Always love getting with the group to show Haunt pictures. I don't have it all up yet but getting there. Just wanted to share with the group. Wanted to thank Jeff from fright Enter. I love that Transmitter. Already have kids standing in the street listening. Anyway, I won't bore everyone with a bunch of my photos. Just wanted to share like everyone else. Happy Halloween everyone! Now when is halloween 2011? LOL



















Hallowindow at night. The audio is mixed with my transmitter which is at 101.3fm


----------



## Darkwalker (Jul 4, 2010)

Sweet! I love your Grave Escape prop. I wish I'd built mine that way.
Could you elaborate on the transmitter? How's it being used?


----------



## DeathTouch (Sep 6, 2005)

Basically I have it hooked up to my computer and it transmits the haunt music to all the cars going by.


----------



## hpropman (Jul 27, 2008)

cool haunt


----------



## jdubbya (Nov 6, 2005)

Looks great DT!


----------



## RoxyBlue (Oct 6, 2008)

I think Ghoulire is trying to grab the Unborn and make him go to the back of the display.

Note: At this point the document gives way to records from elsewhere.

(** C2 (amended): when the existence probe ([head_object] on the
    destination key) returns and overwriting is not allowed, [copy] and
    [move] return normally, log the conflict with [logging.error] and
    leave the account untouched; on a clean destination key the probe
    returns whenever an object has that key; with overwriting allowed, a
    source with a clean key that exists and a destination inside the
    container, [copy] returns and the destination holds the source's
    object, hence the source's bytes. *)
Theorem Container_copy_overwrite_policy
    (self : Container) (file_path target_directory : string)
    (new_name : option string) (s : State) (b : Bucket) :
  let key := PyStr.join target_directory (name_or_basename new_name file_path) in
  account s !! container_name self = Some b →
  (∀ h : gmap string string,
     Swift.head_object (account s) (container_name self) key = Returned h →
     Container_copy self file_path target_directory new_name false s
       = (Returned tt, logging ERROR conflict_msg s) ∧
     Container_move self file_path target_directory new_name false s
       = (Returned tt, logging ERROR conflict_msg s)) ∧
  (∀ old : Obj, objects b !! key = Some old →
     plain_name (container_name self) → clean_key key = true →
     Swift.head_object (account s) (container_name self) key
       = Returned (Swift.object_headers old)) ∧
  (∀ o : Obj, objects b !! file_path = Some o → clean_key file_path = true →
     plain_name (container_name self) → relative target_directory →
     relative (name_or_basename new_name file_path) → key ≠ EmptyString →
     ∃ s' : State,
       Container_copy self file_path target_directory new_name true s = (Returned tt, s') ∧
       Swift.find_object (account s') (container_name self) key = Some o ∧
       (contents <$> Swift.find_object (account s') (container_name self) key)
         = Some (contents o)).
Proof.
  intros key Hb. split; [|split].
  - intros h Hh. split.
    + by eapply Container_copy_conflict.
    + by eapply Container_move_conflict.
  - intros old Hold Hname Hclean. by eapply head_object_present.
  - intros o Hsrc _ Hname Htd Hnn Hkey. eexists. split.
    + apply (Container_copy_done self file_path target_directory new_name s b);
        [done..|by left].
    + cbn [account logging set_account].
      erewrite find_object_lookup by apply lookup_insert_eq.
      cbn [objects with_objects]. fold key. by rewrite lookup_insert_eq.
Qed.

(** C3 (as stated, refuted): after [move("a.txt", "d")] the source is
    gone, and the same call again returns; it does not raise. *)
Lemma Container_move_retry_not_raised :
  Swift.find_object (account moved_state) "c" "a.txt" = None ∧
  ¬ ∃ e : exn,
      (Container_move sample_container "a.txt" "d" None false moved_state).1 = Raised e.
Proof.
  split; [by vm_compute|]. intros [e He]. vm_compute in He. discriminate He.
Qed.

Props can be so jealous of each other


----------



## DeathTouch (Sep 6, 2005)

I agree Roxy! Thanks everyone for your nice comments.


----------



## halloween71 (Aug 9, 2007)

Looks great!!!!


----------



## DeathTouch (Sep 6, 2005)

I took a small video of Ghoulire, Damocles, and the hallowindow.


----------



## Darkwalker (Jul 4, 2010)

Awesome! I love the Hallowindow too.


----------



## Death's Door (Mar 22, 2006)

Good job DT!!!!!!


----------